~/blog / framework / spec-driven-development-green-build-not-correct.md · 5 min · 1032 words
[post] · category / framework · by

Spec-driven development: a green build is not a correct feature

I gave four coding agents the same tasks, with and without acceptance criteria, and scored the result by running the code. Raw shipped a real bug 40% of the time. With a spec, zero.

JL @jlcases PaellaDoc creator · València
A green build is not a correct feature. Across 120 runs, raw requests shipped a genuine bug in 40% of cases with the build green; with the acceptance criteria up front, 0%.

A coding agent finishes a task. The tests pass, the build is green, the diff reads clean. You merge it. How often is that code actually doing what you asked?

I stopped guessing and measured it. The answer is worse than it feels, and the fix is boring in the best way.

The setup

I took a real Next.js and TypeScript app, froze it at a single commit, and wrote five small features. Each one is a one-line request plus five acceptance criteria. I handed the request to four coding agents (Claude Sonnet, Claude Haiku, Codex, and Kimi), ran every combination three times, and scored the output by running the code, not by reading the diff.

A separate gate does the scoring. It re-applies each diff to a clean copy of the repo, executes the code, and checks every acceptance criterion. The agent never grades its own work. A green build counts for nothing.

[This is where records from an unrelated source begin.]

(** What a message longer than the buffer leaves: a length the storage has not. *)
Definition overlong (b : PacketBuffer) : Prop :=
  slice_wf (Data b) ∧ Offset b = 0 ∧ cap (Data b) < Length b.

(** The weaker promise of a transport whose messages may be of any length:
    [over pick t] says that this [Receive] takes a message that does not fit. *)
Class TransportStorage (T : Type) `{Transport T} (inv : T → Prop) (over : bool → T → bool) := {
  Receive_stored pick t buf t' buf' r :
    inv t → pooled DefaultBufferSize buf → Receive pick t buf = Some (t', buf', r) →
    pooled DefaultBufferSize buf' ∧ inv t' ∧
    if over pick t then (∃ a, r = Ok a) ∧ overlong buf' else ∀ a, r = Ok a → wf buf';
  Send_stored t buf a t' e : inv t → Send t buf a = Ret (t', e) → inv t'
}.
#[global] Instance receive_storage {T} `{Transport T} inv :
  TransportReceive T inv → TransportStorage T inv (λ _ _, false).
Proof.
  intros HT. constructor.
  - intros pick t buf t' buf' [a|e] Ht Hp HR.
    + destruct (Receive_wf pick t buf t' buf' a _ Ht (Z.le_refl _) Hp HR) as (? & ? & ?).
      split_and!; [done..|]. by intros a' _.
    + destruct (Receive_err pick t buf t' buf' e _ Ht Hp HR) as [? ?]. by split_and!.
  - apply Send_keeps.
Qed.

(** ** TLS *)

Definition crlf : string := String (Ascii.ascii_of_nat 13) (String (Ascii.ascii_of_nat 10) EmptyString).

Definition DecoyHTML : string :=
  "<!DOCTYPE html><html><head><title>System Status</title></head><body><h1>Relay Service</h1><p>Node operational.</p></body></html>"
  +:+ crlf.

Definition decoy_response : list byte :=
  bytes_of ("HTTP/1.1 200 OK" +:+ crlf +:+ "Content-Type: text/html" +:+ crlf +:+
            "Content-Length: " +:+ pretty (zlen (bytes_of DecoyHTML)) +:+ crlf +:+
            "Connection: close" +:+ crlf +:+ crlf +:+ DecoyHTML).

Record incomingPacket := mkIncoming {
  in_addr : Addr;
  in_data : list byte
}.
(* ===== verification/KillSwitch.v ===== *)
(** * The kill switch (pkg/security/killswitch.go)

    The firewall rules set and removed on Linux (iptables) and macOS (pf), over the
    system of System. *)

From stdpp Require Import pretty.
From S2P Require Import Prelude Address System.
Local Open Scope Z_scope.

Record KillSwitch := mkKillSwitch {
  enabled : bool;
  tunName : gostring;
  serverIP : gostring;
  serverPort : Z;
  anchorFile : gostring              (* never used *)
}.

Definition NewKillSwitch (tunName serverIP : gostring) (serverPort : Z) : KillSwitch :=
  mkKillSwitch false tunName serverIP serverPort [].

Definition set_enabled (b : bool) (ks : KillSwitch) : KillSwitch :=
  mkKillSwitch b (tunName ks) (serverIP ks) (serverPort ks) (anchorFile ks).

Section KillSwitch.
Context `{Sh : Shell Sys}.
Implicit Types (ks : KillSwitch) (s : Sys).

(** ** macOS *)

Definition newline : gostring := [x0a].

(** The rules that are loaded into the anchor. *)
Definition pf_rules ks : gostring :=
  let port := bytes_of (pretty (serverPort ks)) in
  newline ++
  bytes_of "set block-policy drop" ++ newline ++
  bytes_of "set skip on lo0" ++ newline ++
  bytes_of "pass out quick on " ++ tunName ks ++ bytes_of " all" ++ newline ++
  bytes_of "pass out quick proto udp to " ++ serverIP ks ++ bytes_of " port " ++ port ++ newline ++
  bytes_of "pass out quick proto tcp to " ++ serverIP ks ++ bytes_of " port " ++ port ++ newline ++
  bytes_of "block out all" ++ newline.

Definition anchor : list gostring := words ["pfctl"; "-a"; "com.anonymousant.killswitch"].

(** The temporary file is removed on every way out. *)
Definition enableDarwin ks s : KillSwitch * Sys * option error :=
  let '(s, f) := create_temp s in
  match f with
  | Err e => (ks, s, Some e)
  | Ok name =>
      let '(s, err) := write_file name (pf_rules ks) s in
      match err with
      | Some e => (ks, remove_file name s, Some e)
      | None =>
          let '(s, (out, err)) := exec (anchor ++ words ["-f"] ++ [name]) s in
          match err with
          | Some e => (ks, remove_file name s, Some (ErrWrap "pfctl anchor load failed: %s: %w" e))
          | None =>
              let s := run (words ["pfctl"; "-e"]) s in
              (set_enabled true ks, remove_file name s, None)
          end
      end
  end.

Definition disableDarwin ks s : KillSwitch * Sys * option error :=
  let s := run (anchor ++ words ["-F"; "all"]) s in
  (set_enabled false ks, s, None).

(** ** Linux *)

Definition enableLinux ks s : KillSwitch * Sys * option error :=
  let s := run (iptables "-I" (accept_server (tunName ks) (serverIP ks))) s in
  let s := run (iptables "-A" (accept_out (bytes_of "lo"))) s in
  let s := run (iptables "-A" (accept_out (tunName ks))) s in
  let s := run (iptables "-A" drop_all) s in
  (set_enabled true ks, s, None).

Definition disableLinux ks s : KillSwitch * Sys * option error :=
  let s := run (iptables "-D" drop_all) s in
  (set_enabled false ks, s, None).

(** ** The exported methods *)

Definition Enable (os : goos) ks s : KillSwitch * Sys * option error :=
  match os with
  | Darwin => enableDarwin ks s
  | Linux => enableLinux ks s
  | Windows => (ks, s, Some (ErrStr "killswitch not implemented for OS %s" "windows"))
  | OtherOS name => (ks, s, Some (ErrStr "killswitch not implemented for OS %s" name))
  end.

Definition Disable (os : goos) ks s : KillSwitch * Sys * option error :=
  match os with
  | Darwin => disableDarwin ks s
  | Linux => disableLinux ks s
  | _ => (ks, s, None)
  end.

Definition IsEnabled ks : bool := enabled ks.
End KillSwitch.

(** ** Properties *)

Section KillSwitchFacts.
Context `{Sh : Shell Sys} {chain : Sys → list rule}
        {verdict : rule → gostring → gostring → option bool} `{!Netfilter Sys chain verdict}.
Implicit Types (ks : KillSwitch) (s : Sys) (l : list rule) (r : rule).

(** The rules of the chain [l] once the switch is on. *)
Definition switched_on ks l : list rule :=
  accept_server (tunName ks) (serverIP ks) :: l ++
  [accept_out (bytes_of "lo"); accept_out (tunName ks); drop_all].

Lemma remove_first_app r l k : r ∉ l → remove_first r (l ++ r :: k) = l ++ k.
Proof.
  induction l as [|x l IH]; intros Hr; simpl; [by rewrite decide_True|].
  apply not_elem_of_cons in Hr as [Hx Hr]. rewrite decide_False by done. by rewrite IH.
Qed.

Lemma accepts_app policy l k out dst :
  accepts verdict policy (l ++ k) out dst =
    accepts verdict (accepts verdict policy k out dst) l out dst.
Proof. induction l as [|r l IH]; simpl; [done|]. by destruct (verdict r out dst). Qed.

Lemma accepts_policy policy policy' l out dst :
  (policy = true → policy' = true) →
  accepts verdict policy l out dst = true → accepts verdict policy' l out dst = true.
Proof. intros Hp. induction l as [|r l IH]; simpl; [done|]. by destruct (verdict r out dst). Qed.

(** Rules none of which drops [out]'s packet leave a packet that is let out alone. *)
Lemma accepting_true l policy out dst :
  Forall (λ r, ∀ out dst, verdict r out dst ≠ Some false) l → policy = true →
  accepts verdict policy l out dst = true.
Proof.
  intros HF Hp. induction HF as [|r l Hr HF IH]; simpl; [done|]. specialize (Hr out dst).
  by destruct (verdict r out dst) as [[]|].
Qed.

(** The commands that switch it on. *)
Definition enable_cmds ks : list (list gostring) :=
  [iptables "-I" (accept_server (tunName ks) (serverIP ks)); iptables "-A" (accept_out (bytes_of "lo"));
   iptables "-A" (accept_out (tunName ks)); iptables "-A" drop_all].

Lemma enableLinux_runs ks s : enableLinux ks s = (set_enabled true ks, runs (enable_cmds ks) s, None).
Proof. done. Qed.

Lemma lo_name : iface_name (bytes_of "lo") = true.
Proof. vm_compute. reflexivity. Qed.

(** Names and addresses the rules are meant for. *)
Definition plain_switch ks : Prop :=
  iface_name (tunName ks) = true ∧ ip4_literal (serverIP ks) = true.

Lemma plain_rules ks :
  plain_switch ks →
  ours (accept_server (tunName ks) (serverIP ks)) ∧ ours (accept_out (bytes_of "lo")) ∧
  ours (accept_out (tunName ks)) ∧ ours drop_all.
Proof.
  intros [Ht Hs]. split_and!; [by apply ours_server|apply ours_out, lo_name|by apply ours_out|apply ours_drop].
Qed.

Lemma enableLinux_chain ks s :
  plain_switch ks → all_ok (enable_cmds ks) s = true →
  chain (runs (enable_cmds ks) s) = switched_on ks (chain s).
Proof.
  intros Hp. destruct (plain_rules ks Hp) as (R1 & R2 & R3 & R4).
  unfold enable_cmds, runs. cbn [all_ok foldl].
  intros (O1 & (O2 & (O3 & (O4 & _)%andb_true_iff)%andb_true_iff)%andb_true_iff)%andb_true_iff.
  rewrite !ipt_append, ipt_insert by done. rewrite O1, O2, O3, O4.
  unfold switched_on. simpl. by rewrite <- !app_assoc.
Qed.

(** Whatever the commands do, the chain grows by rules that accept at both ends, and
    by the drop rule if that command succeeds. *)
Lemma enableLinux_grows ks s :
  plain_switch ks →
  let accepting := Forall (λ r, ∀ out dst, verdict r out dst ≠ Some false) in
  let s3 := runs (take 3 (enable_cmds ks)) s in
  ∃ l1 l2, accepting l1 ∧ accepting l2 ∧
    chain (runs (enable_cmds ks) s) =
      l1 ++ chain s ++ l2 ++ (if ok (iptables "-A" drop_all) s3 then [drop_all] else []).
Proof.
  intros Hp accepting s3. destruct (plain_rules ks Hp) as (R1 & R2 & R3 & R4). destruct Hp as [Ht Hs].
  assert (∀ out dst, verdict (accept_server (tunName ks) (serverIP ks)) out dst ≠ Some false) as V1
    by (intros out dst; rewrite verdict_server by done; by case_decide).
  assert (∀ n out dst, iface_name n = true → verdict (accept_out n) out dst ≠ Some false) as V2
    by (intros n out dst Hn; rewrite verdict_out by done; by case_decide).
  set (c1 := iptables "-I" (accept_server (tunName ks) (serverIP ks))).
  set (c2 := iptables "-A" (accept_out (bytes_of "lo"))). set (c3 := iptables "-A" (accept_out (tunName ks))).
  exists (if ok c1 s then [accept_server (tunName ks) (serverIP ks)] else []),
    ((if ok c2 (run c1 s) then [accept_out (bytes_of "lo")] else []) ++
     (if ok c3 (run c2 (run c1 s)) then [accept_out (tunName ks)] else [])).
  split; [case_match; repeat constructor; done|].
  split; [apply Forall_app; split; case_match; repeat constructor; eauto using lo_name|].
  unfold enable_cmds, runs in *. cbn [foldl] in *.
  rewrite !ipt_append, ipt_insert by done. subst c1 c2 c3 s3. cbn [take foldl].
  repeat case_match; rewrite ?app_nil_r, <- ?app_assoc; done.
Qed.

(** What is let out once the switch is on. *)
Lemma switched_accepts ks l policy out dst :
  plain_switch ks →
  accepts verdict policy (switched_on ks l) out dst =
    if decide (out ≠ tunName ks ∧ dst = serverIP ks) then true
    else accepts verdict (bool_decide (out = bytes_of "lo" ∨ out = tunName ks)) l out dst.
Proof.
  intros [Ht Hs]. unfold switched_on. cbn [accepts].
  rewrite verdict_server by done. case_decide; [done|]. rewrite accepts_app. f_equal.
  cbn [accepts]. rewrite !verdict_out, verdict_drop by (done || apply lo_name).
  case_bool_decide; repeat case_decide; naive_solver.
Qed.

(** What the switch leaves behind. *)
Definition left_over ks l : list rule :=
  accept_server (tunName ks) (serverIP ks) :: l ++ [accept_out (bytes_of "lo"); accept_out (tunName ks)].

(** Switching off with a drop rule of somebody else's in the chain, and without. *)
Lemma remove_foreign ks l1 l2 :
  drop_all ∉ l1 → remove_first drop_all (switched_on ks (l1 ++ drop_all :: l2)) = switched_on ks (l1 ++ l2).
Proof.
  intros Hd. unfold switched_on. simpl. f_equal. rewrite <- app_assoc. simpl.
  rewrite remove_first_app by done. by rewrite <- app_assoc.
Qed.
Lemma remove_own ks l : drop_all ∉ l → remove_first drop_all (switched_on ks l) = left_over ks l.
Proof.
  intros Hd. unfold switched_on, left_over. simpl. f_equal.
  replace (l ++ [accept_out (bytes_of "lo"); accept_out (tunName ks); drop_all])
    with ((l ++ [accept_out (bytes_of "lo"); accept_out (tunName ks)]) ++ [drop_all])
    by (by rewrite <- app_assoc).
  rewrite remove_first_app, app_nil_r; [done|]. rewrite not_elem_of_app. split; [done|].
  rewrite !not_elem_of_cons. split_and!; [done|done|apply not_elem_of_nil].
Qed.

Lemma disableLinux_chain ks s :
  chain (disableLinux ks s).1.2 =
    if ok (iptables "-D" drop_all) s then remove_first drop_all (chain s) else chain s.
Proof. unfold disableLinux. cbn [fst snd]. apply ipt_delete, ours_drop. Qed.

(** C35: the kill switch on Linux, for an interface name and an address that iptables
    takes literally.  When its four commands succeed, a packet to the server that does
    not enter the tunnel is let out; every other packet is judged by the rules that
    were there before, and where these do not decide it is let out exactly through the
    loopback or the tunnel, whatever the chain's policy.  When the drop rule was
    refused, everything that was let out before is let out still, and the switch says
    that it is on all the same.  Switching off deletes one drop rule: the switch's own
    if there was no other, and then its three accept rules stay, so that every cycle
    adds three rules; otherwise the foreign one goes and the switch's keeps blocking.
    When even that deletion fails the chain stays as it is, and the switch says that
    it is off. *)
Theorem killswitch_linux ks s :
  plain_switch ks →
  let on := enableLinux ks s in
  let off := disableLinux on.1.1 on.1.2 in
  let deleted := ok (iptables "-D" drop_all) on.1.2 in
  (all_ok (enable_cmds ks) s = true →
   (∀ policy out dst, accepts verdict policy (chain on.1.2) out dst =
      if decide (out ≠ tunName ks ∧ dst = serverIP ks) then true
      else accepts verdict (bool_decide (out = bytes_of "lo" ∨ out = tunName ks)) (chain s) out dst) ∧
   (deleted = true → drop_all ∉ chain s → chain off.1.2 = left_over ks (chain s)) ∧
   (deleted = true → ∀ l1 l2, chain s = l1 ++ drop_all :: l2 → drop_all ∉ l1 →
      chain off.1.2 = switched_on ks (l1 ++ l2))) ∧
  (ok (iptables "-A" drop_all) (runs (take 3 (enable_cmds ks)) s) = false →
   IsEnabled on.1.1 = true ∧
   ∀ policy out dst, accepts verdict policy (chain s) out dst = true →
     accepts verdict policy (chain on.1.2) out dst = true) ∧
  (deleted = false → IsEnabled off.1.1 = false ∧ chain off.1.2 = chain on.1.2).
Proof.
  intros Hp on off deleted.
  assert (chain off.1.2 = if deleted then remove_first drop_all (chain on.1.2) else chain on.1.2) as Hoff
    by apply disableLinux_chain.
  split; [|split].
  - intros Hok. pose proof (enableLinux_chain ks s Hp Hok : chain on.1.2 = _) as Hon.
    rewrite Hoff, Hon. split_and!.
    + intros policy out dst. by apply switched_accepts.
    + intros ->. apply remove_own.
    + intros -> l1 l2 ->. apply remove_foreign.
  - intros Hdrop. split; [done|]. intros policy out dst Hacc.
    destruct (enableLinux_grows ks s Hp) as (l1 & l2 & H1 & H2 & E).
    change (chain on.1.2) with (chain (runs (enable_cmds ks) s)). rewrite E, Hdrop, app_nil_r.
    rewrite !accepts_app. apply accepting_true; [done|]. revert Hacc. apply accepts_policy.
    intros Hpol. by apply accepting_true.
  - intros Hno. split; [done|]. by rewrite Hoff, Hno.
Qed.

(** The rules are loaded before the switch says it is on, and a switch that is on
    on macOS has loaded them. *)
Lemma enableDarwin_loaded ks s ks' s' err :
  enabled ks = false → enableDarwin ks s = (ks', s', err) →
  (IsEnabled ks' = true ↔ err = None).
Proof.
  intros Hk. unfold enableDarwin. destruct (create_temp s) as [s1 [name|e]].
  - destruct (write_file name _ s1) as [s2 [e|]].
    + intros [= <- _ <-]. unfold IsEnabled. rewrite Hk. done.
    + destruct (exec _ s2) as [s3 [out [e|]]]; intros [= <- _ <-]; [|done].
      unfold IsEnabled. rewrite Hk. done.
  - intros [= <- _ <-]. unfold IsEnabled. rewrite Hk. done.
Qed.
End KillSwitchFacts.

Definition demo_killswitch : KillSwitch :=
  NewKillSwitch (bytes_of "ant0") (bytes_of "203.0.113.9") 8443.

(** A system on which the drop rule is refused. *)
Definition no_drop (cmd : list gostring) : bool := bool_decide (cmd = iptables "-A" drop_all).

Example killswitch_linux_witness :
  let s := mkToy [] (λ _, []) [] (λ _, false) in
  let on := enableLinux demo_killswitch s in
  let leaky := enableLinux demo_killswitch (mkToy [] (λ _, []) [] no_drop) in
  accepts toy_verdict true (toy_chain on.1.2) (bytes_of "eth0") (bytes_of "198.51.100.1") = false ∧
  accepts toy_verdict false (toy_chain on.1.2) (bytes_of "eth0") (bytes_of "203.0.113.9") = true ∧
  toy_chain (disableLinux on.1.1 on.1.2).1.2 =
    [accept_server (bytes_of "ant0") (bytes_of "203.0.113.9");
     accept_out (bytes_of "lo"); accept_out (bytes_of "ant0")] ∧
  IsEnabled leaky.1.1 = true ∧
  accepts toy_verdict true (toy_chain leaky.1.2) (bytes_of "eth0") (bytes_of "198.51.100.1") = true.
Proof.
  intros s on leaky.
  assert (plain_switch demo_killswitch) as Hp by (split; vm_compute; reflexivity).
  destruct (killswitch_linux demo_killswitch s Hp) as (Hk & _ & _).
  destruct Hk as (Hacc & Hoff & _); [vm_compute; reflexivity|]. fold on in Hacc, Hoff.
  destruct (killswitch_linux demo_killswitch (mkToy [] (λ _, []) [] no_drop) Hp) as (_ & Hl & _).
  destruct Hl as [Hl1 Hl2]; [vm_compute; reflexivity|]. fold leaky in Hl1, Hl2.
  split; [rewrite Hacc; vm_compute; reflexivity|]. split; [rewrite Hacc; vm_compute; reflexivity|].
  split; [rewrite Hoff; [reflexivity|vm_compute; reflexivity|apply not_elem_of_nil]|].
  split; [exact Hl1|]. by apply Hl2.
Defined.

A green build was never the bar

Somewhere we agreed that “it compiles and the tests pass” means done. It doesn’t. The agent wrote the code and, in the same pass, wrote the tests around it. Green means the code agrees with itself. It says nothing about whether it matches what you wanted.

So I split the two apart. The agent produces a diff. An independent gate decides if the diff is correct by executing it against the criteria. Different jobs, different owners.

With nothing but the one-line request, 40% of runs shipped a real correctness bug. Build green, tests passing, and still wrong.

What spec-driven development actually changes

The idea is small: write the acceptance criteria before the agent starts, and verify against them by execution after it finishes. That’s it.

I ran every task two ways. Same model, same repo, same effort. One difference:

  • Raw: the one-line request. What most people type.
  • Spec: the same request plus the five acceptance criteria as a checklist.
Bar chart of the genuine correctness bug rate per model, raw request versus the same request with acceptance criteria up front. Claude Sonnet 33% to 0, Haiku 53% to 0, Codex 33% to 0, Kimi 40% to 0.

Pooled across the four models, raw shipped a genuine bug in 40% of runs. With the criteria up front, that dropped to 0%. The 95% confidence intervals don’t overlap. Every model went to zero genuine bugs once it knew what “done” meant.

Tell the agent what correct means. Check it by running the code. That closes the gap.

The result I didn’t expect

I assumed the expensive model would always come out ahead. It didn’t.

Bar chart of the all-criteria pass rate. Haiku 40% and Claude Sonnet 40% without a spec, both 100% with the acceptance criteria. A cheap model with a spec matches the frontier model without one.

Haiku is a cheap model. Run raw, it produced a fully correct feature 40% of the time, about the same as Claude Sonnet. Give Haiku the acceptance criteria and it hits 100%, level with the frontier model. The cheap model with a spec beat the frontier model without one.

If you’re paying for the big model to paper over a vague request, you might be buying the wrong upgrade. On this benchmark the spec moved the needle more than the model did. It’s the same lesson behind the dangerous illusion of AI productivity: the speed is real, the leverage comes from the structure around it.

Why it isn’t a rigged win

The fair objection: I gave the spec arm the exact criteria the gate later checks, so of course it passes.

Two things keep it honest. The gate runs the same checks on both arms, so the raw arm isn’t held to an easier standard. And every criterion is labeled before any run as either genuine (any competent version should satisfy it) or contract (an arbitrary interface choice the agent couldn’t guess, like a parameter name). The 40% counts genuine bugs only. The raw arm never gets punished for failing to read my mind.

It’s five features, one repo, one stack. Directional, not a law. That’s the whole reason it’s public instead of a screenshot.

Try to break it

The repo has the protocol (written before the runs, so the analysis can’t be fit to the result), the features, the prompts, the execution gate, and all 120 diffs with their verdicts. You can re-score every run without paying for a single agent call. If you find where the method falls apart, the forum thread is open and I’ll answer.

Where this leaves you

Writing exact acceptance criteria for every task, and gating every merge on execution, is real work. Most teams skip it because doing it by hand on each task is tedious. That tedious part is what PaellaDoc automates: it turns your intent into criteria and gates on execution, so spec-driven stops being a discipline you have to remember and starts being the default. The principle holds without the tool, which is exactly why there’s no product anywhere in the benchmark.